O trio Secos
& Molhados vendeu 500 mil discos em seis meses, lotou o Maracanãzinho e
entrou para a história como um dos mais complexos trabalhos musicais da MPB
Como contar
a sua própria história, se um terço dela se recusa a participar da narrativa? É
mais ou menos frente a esse dilema que se encontra hoje em dia um dos mais
influentes grupos da música pop brasileira (e provavelmente mundial): os “Secos
& Molhados”. Há quase quatro décadas, desde o fim do grupo, dois de seus
três integrantes (Ney Matogrosso e Gerson Conrad) não conversam mais com o
terceiro elemento, o compositor, violonista e cantor João Ricardo.
Ocorre que
Gerson Conrad resolveu contar sua história em uma fotobiografia, “Meteórico
Fenômeno - Memórias de um ex-Secos & Molhados”. Por intermédio da sua
editora, Conrad pediu autorização a João Ricardo para publicar as fotos dos
três, mas João Ricardo negou.
“A minha
imagem colada à dele? De jeito nenhum! Seria uma estupidez, há 39 anos não nos
relacionamos”, afirmou João Ricardo. “Como o livro tem conotações comerciais, e
inclusive é usado para me atacar, por que eu autorizaria?”. O resultado da
negativa foi um recurso no mínimo bizarro: por meio de cortes, Photoshop ou
outros recursos, João Ricardo virou um fantasma no livro. Ele é mencionado
(inclusive na letra de uma música inédita, “Direto Recado”), mas não há imagens
dos três no seu auge. É mais ou menos como se Paul McCartney tivesse vetado a
reprodução de sua imagem nos seus anos de Beatles, e os outros o recortassem
das fotos.
“Uma pena
João, por vaidade ou pouca espiritualidade, ter vetado o uso de imagem dele.

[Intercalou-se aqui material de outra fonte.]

Lemma extraction_ignores_case_witness :
  extract_action_items (str "WE MUST SHIP BY FRIDAY. thanks all")
  = extract_action_items (str "we must ship by friday. Thanks All")
  /\ extract_key_points (str "The Budget Was Approved In Full")
       (str "WE MUST SHIP BY FRIDAY. thanks all")
     = extract_key_points (str "the budget was approved in full")
         (str "we must ship by friday. Thanks All").
Proof.
  apply (extraction_ignores_case
           (str "The Budget Was Approved In Full")
           (str "the budget was approved in full")
           (str "WE MUST SHIP BY FRIDAY. thanks all")
           (str "we must ship by friday. Thanks All")); by vm_compute.
Defined.

(** Two transcripts that differ in case alone have the same action items. *)
Example same_items_in_any_case :
  extract_action_items (str "WE MUST SHIP BY FRIDAY. thanks all")
  = extract_action_items (str "we must ship by friday. Thanks All")
  /\ extract_action_items (str "WE MUST SHIP BY FRIDAY. thanks all")
     = [str "We must ship by friday."].
Proof. by vm_compute. Qed.

(** ** The three summaries *)

Lemma create_simple_summary_brief transcript_text :
  10 <= length (strip transcript_text) ->
  length (segment transcript_text) <= 2 ->
  create_simple_summary transcript_text
  = Ok (str "Brief audio containing: " ++ firstn 100 transcript_text
        ++ str "...").
Proof.
  intros Hlen Hseg. unfold create_simple_summary.
  replace (is_empty transcript_text) with false
    by (destruct transcript_text; [simpl in Hlen; lia|done]).
  replace (length (strip transcript_text) <? 10) with false
    by (symmetry; apply Nat.ltb_ge; lia).
  cbn [orb]. fold (segment transcript_text).
  by replace (length (segment transcript_text) <=? 2) with true
    by (symmetry; apply Nat.leb_le; lia).
Qed.
Definition Circle_rayCast (this : Circle.t) (origin direction : Vector.t) : float :=
  let a := Vector.dot direction direction in
  let centerToOrigin := Vector.sub origin (Circle.center this) in
  let b := 2 * Vector.dot direction centerToOrigin in
  let c := Vector.dot centerToOrigin centerToOrigin - Circle.radius this * Circle.radius this in
  let det := b * b - 4 * a * c in
  if (a <=? Number.EPSILON) || (det <? 0) then Number.POSITIVE_INFINITY
  else if det =? 0 then
    let t := - b / (2 * a) in
    if (0 <=? t) && (t <=? 1) then t else Number.POSITIVE_INFINITY
  else
    let t1 := (- b + Math.sqrt det) / (2 * a) in
    let t2 := (- b - Math.sqrt det) / (2 * a) in
    if (0 <=? t1) && (t1 <=? 1) then
      if (0 <=? t2) && (t2 <=? 1) then Math.min t1 t2 else t1
    else if (0 <=? t2) && (t2 <=? 1) then t2
    else Number.POSITIVE_INFINITY.

(** The static [AABB.rayCastEdge]. *)
Definition AABB_rayCastEdge (originA endA originB endB : Vector.t) : float :=
  let r := Vector.sub endA originA in
  let s := Vector.sub endB originB in
  let numerator := Vector.dot (Vector.sub originB originA) r in
  let denominator := Vector.dot r s in
  if (numerator =? 0) && (denominator =? 0) then Number.POSITIVE_INFINITY
  else if denominator =? 0 then Number.POSITIVE_INFINITY
  else
    let u := numerator / denominator in
    let t := Vector.dot (Vector.sub originB originA) s / denominator in
    if (0 <=? t) && (t <=? 1) && (0 <=? u) && (u <=? 1) then t
    else Number.POSITIVE_INFINITY.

Para mim, é uma atitude individualista que desrespeita o grande número de fãs
que nos cultua”, lamentou Gerson Conrad.
Ambos eram
muito amigos. Conheceram-se na Alameda Ribeirão Preto, no bairro da Bela Vista,
quando ainda eram garotos, tocavam violão e jogavam pingue-pongue. Curioso é
que Conrad, apesar do imbróglio com João Ricardo, defende que se peça
autorização prévia a qualquer biografado para que se escreva um livro sobre
ele. “Acho coerente que, seja lá quem escreva uma biografia sobre algum
artista, solicite no mínimo uma autorização. Assim como procedi com Ney e João
Ricardo”, afirmou.
“Tenho
acompanhado as manifestações de Chico, Gil entre outros, sobre essa questão.
Minha opinião não difere muito de seus contra-argumentos. João, por exemplo,
negou a autorização de imagem, e nem por isso desisti de publicar minha obra.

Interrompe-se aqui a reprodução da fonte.